Description:
Using the ROW_FORMAT=FIXED option with a CREATE TABLE that has VARCHAR fields does not force them to become CHAR fields as the manual says it should:
http://dev.mysql.com/doc/refman/5.0/en/myisam-table-formats.html
This *may* be a documentation error, as the 5.1 manual does not say that the ROW_FORMAT option causes field type changes.
The behaviour seems quite ambiguous if use of the option is *not* intended to change the column types (as in 5.1).
I am left wondering, however, what is the point of being able to specify a ROW_FORMAT that contradicts the column types?
The behaviour seems really ambiguous when it is allowed.
The following example shows how the behaviour allows illogical table definitions and gives confusing/contradictory results:
mysql> create table t1 (a varchar(20), b varchar(30), c text) ROW_FORMAT=FIXED;
Query OK, 0 rows affected (0.04 sec)
mysql> show table status like 't1'\G
*************************** 1. row ***************************
Name: t1
Engine: MyISAM
Version: 10
Row_format: Dynamic
Rows: 0
Avg_row_length: 0
Data_length: 0
Max_data_length: 281474976710655
Index_length: 1024
Data_free: 0
Auto_increment: NULL
Create_time: 2006-10-18 11:54:38
Update_time: 2006-10-18 11:54:38
Check_time: NULL
Collation: latin1_swedish_ci
Checksum: NULL
Create_options: row_format=FIXED
Comment:
1 row in set (0.01 sec)
mysql> show create table t1\G
*************************** 1. row ***************************
Table: t1
Create Table: CREATE TABLE `t1` (
`a` varchar(20) default NULL,
`b` varchar(30) default NULL,
`c` text
) ENGINE=MyISAM DEFAULT CHARSET=latin1 ROW_FORMAT=FIXED
1 row in set (0.00 sec)
* I can create a table with ROW_FORMAT=FIXED that has a text field in the definition, without any warnings.
* I look at the table status and it shows the row format is actually dynamic, however, it also shows that the row_format=fixed is an extra option.
* The show create table includes the ROW_FORMAT=FIXED option, however, it has no effect.
Also:
mysql> CREATE TABLE t2 (a varchar(20), b varchar(10)) ROW_FORMAT=FIXED;
ERROR 1050 (42S01): Table 't2' already exists
mysql> DROP TABLE t2;
Query OK, 0 rows affected (0.01 sec)
mysql> CREATE TABLE t2 (a varchar(20), b varchar(10)) ROW_FORMAT=FIXED;
Query OK, 0 rows affected (0.03 sec)
mysql> INSERT INTO t2 VALUES ('abcd','efghi'),('a','b');
Query OK, 2 rows affected (0.00 sec)
Records: 2 Duplicates: 0 Warnings: 0
mysql> SHOW TABLE STATUS LIKE 't2'\G
*************************** 1. row ***************************
Name: t2
Engine: MyISAM
Version: 10
Row_format: Fixed
Rows: 2
Avg_row_length: 33
Data_length: 66
Max_data_length: 9288674231451647
Index_length: 1024
Data_free: 0
Auto_increment: NULL
Create_time: 2006-10-18 11:56:55
Update_time: 2006-10-18 11:57:25
Check_time: NULL
Collation: latin1_swedish_ci
Checksum: NULL
Create_options: row_format=FIXED
Comment:
1 row in set (0.01 sec)
A table with variable width fields, containing data is still apparently a fixed format?
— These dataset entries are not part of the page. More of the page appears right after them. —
Lemma parse_length (fuel : nat) :
  (forall s v rest, parseValue fuel s = Some (v, rest) ->
                    String.length rest < String.length s)
  /\ (forall s vs rest, parseElements fuel s = Some (vs, rest) ->
                        String.length rest < String.length s)
  /\ (forall s ms rest, parseMembers fuel s = Some (ms, rest) ->
                        String.length rest < String.length s).
Proof.
  induction fuel as [|fuel [IHv [IHe IHm]]]; [repeat split; discriminate|].
  split; [|split]; intros s r rest H; simpl in H.
  - pose proof (skipSpace_length s) as Hs.
    destruct (afterChar "["%char (skipSpace s)) as [t|] eqn:E1.
    { apply afterChar_length in E1. pose proof (skipSpace_length t) as Ht.
      destruct (afterChar "]"%char (skipSpace t)) as [rest'|] eqn:E2.
      - injection H as _ <-. apply afterChar_length in E2. lia.
      - destruct (parseElements fuel t) as [[items rest']|] eqn:E3; [|discriminate].
        injection H as _ <-. apply IHe in E3. lia. }
    destruct (afterChar "{"%char (skipSpace s)) as [t|] eqn:E2.
    { apply afterChar_length in E2. pose proof (skipSpace_length t) as Ht.
      destruct (afterChar "}"%char (skipSpace t)) as [rest'|] eqn:E3.
      - injection H as _ <-. apply afterChar_length in E3. lia.
      - destruct (parseMembers fuel t) as [[members rest']|] eqn:E4; [|discriminate].
        injection H as _ <-. apply IHm in E4. lia. }
    apply parseScalar_length in H. lia.
  - destruct (parseValue fuel s) as [[v rest1]|] eqn:E1; [|discriminate].
    apply IHv in E1. pose proof (skipSpace_length rest1) as Hs.
    destruct (afterChar "]"%char (skipSpace rest1)) as [rest'|] eqn:E2.
    { injection H as _ <-. apply afterChar_length in E2. lia. }
    destruct (afterChar ","%char (skipSpace rest1)) as [rest'|] eqn:E3; [|discriminate].
    destruct (parseElements fuel rest') as [[vs rest'']|] eqn:E4; [|discriminate].
    injection H as _ <-. apply afterChar_length in E3. apply IHe in E4. lia.
  - pose proof (skipSpace_length s) as Hs.
    destruct (afterChar "034"%char (skipSpace s)) as [t|] eqn:E1; [|discriminate].
    destruct (parseChars t) as [[key rest1]|] eqn:E2; [|discriminate].
    destruct (afterChar ":"%char (skipSpace rest1)) as [rest2|] eqn:E3; [|discriminate].
    destruct (parseValue fuel rest2) as [[v rest3]|] eqn:E4; [|discriminate].
    apply afterChar_length in E1. apply parseChars_length in E2.
    pose proof (skipSpace_length rest1) as Hs1. apply afterChar_length in E3.
    apply IHv in E4. pose proof (skipSpace_length rest3) as Hs3.
    destruct (afterChar "}"%char (skipSpace rest3)) as [rest'|] eqn:E5.
    { injection H as _ <-. apply afterChar_length in E5. lia. }
    destruct (afterChar ","%char (skipSpace rest3)) as [rest'|] eqn:E6; [|discriminate].
    destruct (parseMembers fuel rest') as [[ms rest'']|] eqn:E7; [|discriminate].
    injection H as _ <-. apply afterChar_length in E6. apply IHm in E7. lia.
Qed.

(** A parse that succeeds with some fuel succeeds, with the same result, with
    any fuel from twice the length of the text plus two (plus three for the
    elements and the members). *)
Lemma parse_fuel (fuel : nat) :
  (forall s r, parseValue fuel s = Some r ->
               forall more, 2 * String.length s + 2 <= more ->
                            parseValue more s = Some r)
  /\ (forall s r, parseElements fuel s = Some r ->
                  forall more, 2 * String.length s + 3 <= more ->
                               parseElements more s = Some r)
  /\ (forall s r, parseMembers fuel s = Some r ->
                  forall more, 2 * String.length s + 3 <= more ->
                               parseMembers more s = Some r).
Proof.
  induction fuel as [|fuel [IHv [IHe IHm]]]; [repeat split; discriminate|].
  destruct (parse_length fuel) as [Lv [Le Lm]].
  split; [|split]; intros s r H more Hmore;
    (destruct more as [|more]; [lia|]); simpl in H |- *.
  - pose proof (skipSpace_length s) as Hs.
    destruct (afterChar "["%char (skipSpace s)) as [t|] eqn:E1.
    { apply afterChar_length in E1.
      destruct (afterChar "]"%char (skipSpace t)) as [rest'|] eqn:E2; [exact H|].
      destruct (parseElements fuel t) as [[items rest']|] eqn:E3; [|discriminate].
      rewrite (IHe t _ E3 more); [exact H | lia]. }
    destruct (afterChar "{"%char (skipSpace s)) as [t|] eqn:E2; [|exact H].
    apply afterChar_length in E2.
    destruct (afterChar "}"%char (skipSpace t)) as [rest'|] eqn:E3; [exact H|].
    destruct (parseMembers fuel t) as [[members rest']|] eqn:E4; [|discriminate].
    rewrite (IHm t _ E4 more); [exact H | lia].
  - destruct (parseValue fuel s) as [[v rest1]|] eqn:E1; [|discriminate].
    rewrite (IHv s _ E1 more); [|lia]. apply Lv in E1.
    pose proof (skipSpace_length rest1) as Hs.
    destruct (afterChar "]"%char (skipSpace rest1)) as [rest'|] eqn:E2; [exact H|].
    destruct (afterChar ","%char (skipSpace rest1)) as [rest'|] eqn:E3; [|discriminate].
    destruct (parseElements fuel rest') as [[vs rest'']|] eqn:E4; [|discriminate].
    apply afterChar_length in E3.
    rewrite (IHe rest' _ E4 more); [exact H | lia].
  - pose proof (skipSpace_length s) as Hs.
    destruct (afterChar "034"%char (skipSpace s)) as [t|] eqn:E1; [|discriminate].
    destruct (parseChars t) as [[key rest1]|] eqn:E2; [|discriminate].
    destruct (afterChar ":"%char (skipSpace rest1)) as [rest2|] eqn:E3; [|discriminate].
    destruct (parseValue fuel rest2) as [[v rest3]|] eqn:E4; [|discriminate].
    apply afterChar_length in E1. apply parseChars_length in E2.
    pose proof (skipSpace_length rest1) as Hs1. apply afterChar_length in E3.
    rewrite (IHv rest2 _ E4 more); [|lia]. apply Lv in E4.
    pose proof (skipSpace_length rest3) as Hs3.
    destruct (afterChar "}"%char (skipSpace rest3)) as [rest'|] eqn:E5; [exact H|].
    destruct (afterChar ","%char (skipSpace rest3)) as [rest'|] eqn:E6; [|discriminate].
    destruct (parseMembers fuel rest') as [[ms rest'']|] eqn:E7; [|discriminate].
    apply afterChar_length in E6.
    rewrite (IHm rest' _ E7 more); [exact H | lia].
Qed.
How is that possible?
How to repeat:
In the simplest sense:
mysql> create table t1 (a varchar(20)) ROW_FORMAT=FIXED;
Query OK, 0 rows affected (0.02 sec)
mysql> desc t1;
+-------+-------------+------+-----+---------+-------+
| Field | Type | Null | Key | Default | Extra |
+-------+-------------+------+-----+---------+-------+
| a | varchar(20) | YES | | NULL | |
+-------+-------------+------+-----+---------+-------+
1 row in set (0.02 sec)
Suggested fix:
Fix documentation to accurately reflect behaviour or fix behaviour to work as documented.